People can quibble about where Gravity goes from there. Is Stone's backstory too blatant? Is the movie's reaching for a feel-good, almost spiritual ending more than a bit overdone? But for those first 11 minutes, Cuarón delivers an untainted, magnificently thrilling theater experience. We're wrapped up in the terror and majesty of space—in the very idea that movies are so fantastic because they create universes we can only imagine and then, like magic, place them right on the screen in front of us. (My rational mind knows they shot this on Earth, and yet a larger part of me, like Stewart, just prefers believing they were in space.) In a single, beautifully choreographed shot, Cuarón makes something graceful and moving and gripping. Of course the rest of the movie couldn't live up to its opening. How could it have?

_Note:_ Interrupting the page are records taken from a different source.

Lemma loops_app (loop : M F unit) (a b : list (Tick F)) (w : World F) :
  loops loop (a ++ b) w
  = match loops loop a w with
    | (Ret _, w1) => loops loop b w1
    | (Hang, w1) => (Hang, w1)
    end.
Proof.
  revert w. induction a as [|t a IH]; intros w; [reflexivity|].
  rewrite <- app_comm_cons, !loops_cons.
  destruct (loop _) as [[[]|] w1]; [apply IH|reflexivity].
Qed.

(** Iterations that each return and append their row to the dated file
    append all the rows in order, and return. *)

Lemma loops_appended (loop : M F unit) (P : Tick F → Prop)
  (row : Tick F → DateTime * F) :
  (∀ t w, P t → file w = None →
     fst (loop (snd (sense t w))) = Ret tt
     ∧ filename (snd (loop (snd (sense t w)))) = filename w
     ∧ file (snd (loop (snd (sense t w)))) = None
     ∧ appended (sd_files w) (sd_files (snd (loop (snd (sense t w)))))
         (string_of_list_ascii (filename w))
         (row_bytes (fst (row t)) (snd (row t)))) →
  ∀ ticks, Forall P ticks → ∀ w, file w = None →
    fst (loops loop ticks w) = Ret tt
    ∧ filename (snd (loops loop ticks w)) = filename w
    ∧ file (snd (loops loop ticks w)) = None
    ∧ appended (sd_files w) (sd_files (snd (loops loop ticks w)))
        (string_of_list_ascii (filename w)) (rows_bytes (map row ticks)).
Proof.
  intros Hstep ticks Hticks.
  induction Hticks as [|t rest Ht Hrest IH]; intros w Hfile.
  - cbn. repeat split; [done|]. apply appended_nothing.
  - rewrite loops_cons. cbn [map rows_bytes].
    destruct (Hstep t w Ht Hfile) as (Hret & Hname & Hclosed & Hrow).
    destruct (loop _) as [[[]|] w1]; [|discriminate]. cbn [fst snd] in *.
    destruct (IH w1 Hclosed) as (Hret' & Hname' & Hclosed' & Hrows).
    rewrite Hname in Hname', Hrows.
    repeat split; try done.
    destruct (row t) as [now v]. cbn [fst snd] in *.
    by apply (appended_trans _ (sd_files w1)).
Qed.

Lemma V2_loop_raw (cfg : Config) (t : Tick F) (w : World F) :
  averaged cfg = false → tick_sd_ok t = true → file w = None →
  fst (SolarFinalVer2.loop cfg (snd (sense t w))) = Ret tt
  ∧ filename (snd (SolarFinalVer2.loop cfg (snd (sense t w)))) = filename w
  ∧ file (snd (SolarFinalVer2.loop cfg (snd (sense t w)))) = None
  ∧ appended (sd_files w)
      (sd_files (snd (SolarFinalVer2.loop cfg (snd (sense t w)))))
      (string_of_list_ascii (filename w))
      (row_bytes (tick_clock t) (tick_mA t)).
Proof.
  intros Havg Hsd Hfile. exec_loop. repeat split. row_appended.
Qed.

Lemma datalog_loop_raw (cfg : Config) (t : Tick F) (w : World F) :
  tick_ok t = true → file w = None →
  fst (solardatalog.loop cfg (snd (sense t w))) = Ret tt
  ∧ filename (snd (solardatalog.loop cfg (snd (sense t w)))) = filename w
  ∧ file (snd (solardatalog.loop cfg (snd (sense t w)))) = None
  ∧ appended (sd_files w)
      (sd_files (snd (solardatalog.loop cfg (snd (sense t w)))))
      (string_of_list_ascii (filename w))
      (row_bytes (tick_clock t) (tick_mA t)).
Proof.
  unfold tick_ok. intros Hok Hfile.
  apply andb_true_iff in Hok. destruct Hok as [Hina Hsd].
  exec_loop. repeat split. row_appended.
Qed.
(** * Price-freshness analytics (nodejs/analytics.js)

    A shallow embedding of the aggregation performed by [main] in
    [nodejs/analytics.js]: the pass over the fetched price list
    (lines 24-121), the per-provider derived fields (lines 124-146), the
    best/worst ranking (lines 243-261), the two global percentages
    (lines 207-211 and 276-281) and the JSON document of outdated prices
    (lines 284-307).

    It also covers the sample of five items the program prints
    (lines 148-196) and the name of the file it writes (lines 285-289).

    Modelling conventions.
    - JavaScript numbers that hold counts, cents and epoch milliseconds are
      integers of [Z] (they stay far below 2^53, where doubles are exact).
      A quotient or product the program goes on to format is a double: it
      is the rational of [Q] that [Js.double] rounds the exact result to,
      nearest with 53 significant bits, ties to even, once per operation.
      [toFixed(2)] then rounds the exact value of that double, and the
      two-decimal string is represented by its value in hundredths.
    - [Date.now()] and [new Date()] read a clock.  The clock is a function
      from the number of readings made so far to the reading returned, and
      the aggregate state carries that number; the program reads the clock
      again at every use, so does the model.
    - [providerStats] is a plain object used as a map.  Its own
      properties are an association list in insertion order, and [Js.keys]
      enumerates them the way [Object.keys] does.  Reading
      [providerStats[k]] also finds what a plain object inherits from
      [Object.prototype]: for the names of [Js.inherited] the test of
      lines 53 and 106 finds a function (or the prototype), creates no
      entry, and the updates that follow are made on the object found,
      not on [providerStats].
    - [updated_at] of a price is either [null] or a date that
      [new Date(...).getTime()] parses; it is represented by the parsed
      epoch milliseconds.  The fields [price], [updated_at] and
      [provider_key] are present in every price object (possibly [null]).
    - Of the console output the model keeps the values printed: the
      derived fields, the two global percentages, the ranking and the
      sample of five items.  [main] is the run without the sample,
      [session] the run with it.  [clock n] is the [n]-th reading among
      the readings of the modelled statements. *)

From Stdlib Require Import ZArith QArith Qround Qabs Qpower List String Ascii Bool.
From Stdlib Require Import Lia Lqa Permutation.
Import ListNotations.
Local Open Scope string_scope.
Local Open Scope list_scope.
Local Open Scope Z_scope.

(** ** The JavaScript operations the program relies on *)

Module Js.

(** Truthiness of a value that is a string or [null]
    ([&& price.provider_key], [if (bestProvider)]). *)
Definition truthy (k : option string) : bool :=
  match k with
  | Some s => negb (s =? "")%string
  | None => false
  end.

(** The property name a string-or-null value denotes in [obj[k]]. *)
Definition to_key (k : option string) : string :=
  match k with
  | Some s => s
  | None => "null"
  end.

(** The names a plain object inherits from [Object.prototype]
    (ECMAScript 20.1.3 and B.2.2): [({})[k]] is a function for each of
    them, and the prototype object for ["__proto__"], so it is truthy. *)
Definition inherited (k : string) : bool :=
  existsb (String.eqb k)
    ["constructor"; "hasOwnProperty"; "isPrototypeOf";
     "propertyIsEnumerable"; "toLocaleString"; "toString"; "valueOf";
     "__proto__"; "__defineGetter__"; "__defineSetter__";
     "__lookupGetter__"; "__lookupSetter__"].

(** The integer nearest to [x]; of two, the even one. *)
Definition round_half_even (x : Q) : Z :=
  let f := Qfloor x in
  match Qcompare (x - inject_Z f) (1 # 2) with
  | Lt => f
  | Gt => f + 1
  | Eq => if Z.even f then f else f + 1
  end.

(** The binary exponent of [x > 0]: the [e] with [2^e <= x < 2^(e+1)]. *)
Definition exponent (x : Q) : Z :=
  let d := Z.log2 (Qnum x) - Z.log2 (Zpos (Qden x)) in
  if Qle_bool (2 ^ d) x then d else d - 1.

(** The double that an arithmetic operation returns when its exact result
    is [x]: the nearest number with a significand of 53 bits, ties to
    even.  The exponent range of binary64 is left out: a quotient of two
    integers below 2^53 in magnitude is 0 or lies between 2^-53 and
    2^53, and so does not overflow or underflow. *)
Definition double (x : Q) : Q :=
  if Qeq_bool x 0 then 0%Q
  else
    let a := Qabs x in
    let e := exponent a - 52 in
    (inject_Z (Z.sgn (Qnum x) * round_half_even (a / 2 ^ e)) * 2 ^ e)%Q.

(** [a / b] and [a * b] on doubles. *)
Definition fdiv (a b : Q) : Q := double (a / b).
Definition fmul (a b : Q) : Q := double (a * b).
Definition is_lat_valid (lat : float) : bool :=
  isfinite lat && SpecFloat.SFleb (SpecFloat.SFabs lat) f90.
Definition is_lon_valid (lon : float) : bool :=
  isfinite lon && SpecFloat.SFleb (SpecFloat.SFabs lon) f180.

(** The coordinates of a validated entry, from those of the raw entry
    (the part of [build_valid_entry] on [lat] and [lon]). *)
Definition valid_coordinates (raw_lat raw_lon : option float)
  : option float * option float :=
  match raw_lat, raw_lon with
  | Some lat, Some lon =>
      if is_lat_valid lat && is_lon_valid lon then (Some lat, Some lon)
      else (None, None)
  | _, _ => (None, None)
  end.

Record ValidatedEntry : Type := {
  foreign_id : str;
  source_path : str;
  text : str;
  tags : list str;
  photos : list str;
  lat : option float;
  lon : option float;
  timestamp : str;
  timezone : str
}.

(** The truth value of an optional float: [None] and the zeros are
    false. *)
Definition truthy (x : option float) : bool :=
  match x with
  | None | Some (SpecFloat.S754_zero _) => false
  | Some _ => true
  end.

Definition is_empty {X : Type} (l : list X) : bool :=
  match l with [] => true | _ => false end.

Section Args.

(** [str] on a float. *)
Variable float_str : float -> str.

Definition coordinate_args (entry : ValidatedEntry) : list str :=
  match lat entry, lon entry with
  | Some la, Some lo =>
      if truthy (lat entry) && truthy (lon entry)
      then [T "--coordinate"; float_str la; float_str lo]
      else []
  | _, _ => []
  end.

Definition build_dayone_args (target_journal_name : str)
           (entry : ValidatedEntry) : list str :=
  [T "dayone2"; T "-j"; target_journal_name]
  ++ [T "-d"; timestamp entry]
  ++ [T "-z"; timezone entry]
  ++ (if is_empty (tags entry) then [] else T "-t" :: tags entry)
  ++ (if is_empty (photos entry) then [] else T "-p" :: photos entry)
  ++ coordinate_args entry
  ++ [T "--"; T "new"].

End Args.

(** The entry [entry] with other coordinates. *)
Definition with_coordinates (entry : ValidatedEntry)
           (la lo : option float) : ValidatedEntry :=
  {| foreign_id := foreign_id entry; source_path := source_path entry;
     text := text entry; tags := tags entry; photos := photos entry;
     lat := la; lon := lo;
     timestamp := timestamp entry; timezone := timezone entry |}.

End DayOne.

(** ** Web links ([Importer.convert_weblinks], which the conversion does
    not call) *)

(** [(<a\s*href=\")(?P<link>.*?)(.{1}\">)(?P<display_text>.*?)(<\\*/+a>)] *)
Definition link_parent_search_pattern : pattern :=
  Pattern (Seqs [Group 1 (Seqs [L "<a"; spaces; L "href="; Chr (Lit dq)]);
                 Group 2 lazy_any;
                 Group 3 (Seqs [Chr Any; Chr (Lit dq); L ">"]);
                 Group 4 lazy_any;
                 Group 5 (Seqs [close_start; L "a>"])])
          5 [(T "link", 2); (T "display_text", 4)].

Definition convert_weblinks (text : str) : result str :=
  re_sub true link_parent_search_pattern (T "[\g<display_text>\](\g<link>)")
         text 0.

(** A link with its address and the text it shows. *)
Definition anchor (url display : str) : str :=
  T "<a href=" ++ dq :: url ++ dq :: T ">" ++ display ++ T "</a>".

(** ** The phrase replacement, read off the text alone *)

(** The two letters that vary in an occurrence of the phrase at the
    front of [s] (the [C] or [c] and the [S] or [s]), when [s] starts
    with an occurrence. *)
Definition coffee_shop_at (s : str) : option (ascii * ascii) :=
  match s with
  | c1 :: s1 =>
      if ascii_eqb c1 "C" || ascii_eqb c1 "c" then
        match strip_prefix (T "offee") s1 with
        | Some (c2 :: s2) =>
            if ascii_eqb c2 "S" || ascii_eqb c2 "s" then
              match strip_prefix (T "hop") s2 with
              | Some _ => Some (c1, c2)
              | None => None
              end
            else None
        | _ => None
        end
      else None
  | [] => None
  end.

(** Left to right, a space is put into every occurrence of the phrase;
    [skip] counts the characters of an occurrence still to pass. *)
Fixpoint split_coffee_shop (skip : nat) (s : str) : str :=
  match s with
  | [] => []
  | a :: t =>
      match skip with
      | S k => split_coffee_shop k t
      | 0 =>
          match coffee_shop_at s with
          | Some (c1, c2) =>
              c1 :: T "offee " ++ c2 :: T "hop" ++ split_coffee_shop 9 t
          | None => a :: split_coffee_shop 0 t
          end
      end
  end.

(** ** Patterns without groups, and the tags of a text *)

(** [r] holds no capture group. *)
Fixpoint gfree (r : regex) : bool :=
  match r with
  | Eps | Chr _ => true
  | Seq r1 r2 | Alt r1 r2 => gfree r1 && gfree r2
  | Star _ r1 | Look r1 => gfree r1
  | Group _ _ => false
  end.
(** * newsie: passwordless sign-in and profile synchronisation

    A shallow embedding of the two React components of the repository,
    [Auth] (src/Auth.tsx) and [Account] (the profile page), and the
    properties of their sign-in and profile workflows.

    The components are modelled as they are written: the [useState] cells
    and the react-hook-form object make up a component state, the bodies of
    the asynchronous handlers are programs over that state which suspend at
    each [await] of a collaborator call, and the JSX that is returned is a
    function from the state to a view.  The collaborators (the supabase
    client, the zod string checks, the browser's check of an email input,
    the toast hook) are not part of the repository: their answers are
    inputs of the model. *)

From Stdlib Require Import String Ascii List Bool Arith Lia.
Import ListNotations.
Local Open Scope string_scope.
Local Open Scope list_scope.

(** ** JavaScript values seen by the handlers *)

(** A value that reaches a [catch] clause.  The handlers observe two things
    of it: whether it is an instance of [Error] (and then its [message]),
    and nothing else.  A value that is not an [Error] instance may still be
    an object with a [message] property, which the handlers never read. *)
Inductive thrown : Type :=
| ErrorInstance (message : string)
| NotAnError (message : option string).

Leitch: The ending of Captain Phillips
What does it mean for a scene in an action film to be "realistic?" We always seem to be striving for realism, but rarely do we consider what that actually means.
Paul Greengrass is a director renowned for his realistic touch in his films, both the fictional ones (the Bourne films) and the recreations of real life (United 93, Bloody Sunday). Greengrass in the past has achieved this realism through various methods, from the casting of non-actors in key roles (the best example being former FAA National Operations Manager Ben Sliney, playing himself in United 93), steadfast period detail, or just good old-fashioned shaky cam. This has generally worked. Greengrass is both kinetic and grounded, a combination that would seem impossible.
In Captain Phillips, Greengrass employs all these same techniques, to rousing success. It has all the tension of a Bourne film, the taut, you-are-there claustrophobia of United 93, and the small-story-in-a-larger-battle immediacy of Bloody Sunday. (The movie never forgets that everyone involved is a pawn.) But the moment that best captures the real-world situation, the way any of us might handle such a traumatic situation, is a quiet, understated one, involving one of the biggest movie stars on earth.
SPOILERS READY HERE, though if you thought Captain Phillips ended with Tom Hanks dead on a Somali beach, I salute you for your child-like sense of wonder. After Hanks's Phillips is rescued from the lifeboat where he'd been held captive, he is escorted onto a navy vessel and checked out by medical personnel. (All real-life military medics, in Greengrass tradition.) The whole film has been almost unbearably tense for the viewer, and at last, with three whizzes of snipers' rifles, it is over—we've been released.
But Hanks's Phillips has been in the middle of this the whole time, and while there are elements of bravery in Phillips's handling of his ordeal, he's not an action hero; he's just trying to make it out alive. All that terror and helplessness explode as Phillips is attended to, with a nurse working on his wounds and trying to figure out whether or not he's in shock. He is. Hanks' implosion, his total collapse, is deeply moving, the rawest work he's ever done. It's a devastating scene, a reminder that as superficially "exciting" as Captain Phillips has been, it's about real people suffering in real ways. You want realism? Greengrass seems to be saying. This is what this really looks like. It's awful. It's daring and powerful and the best scene of 2013.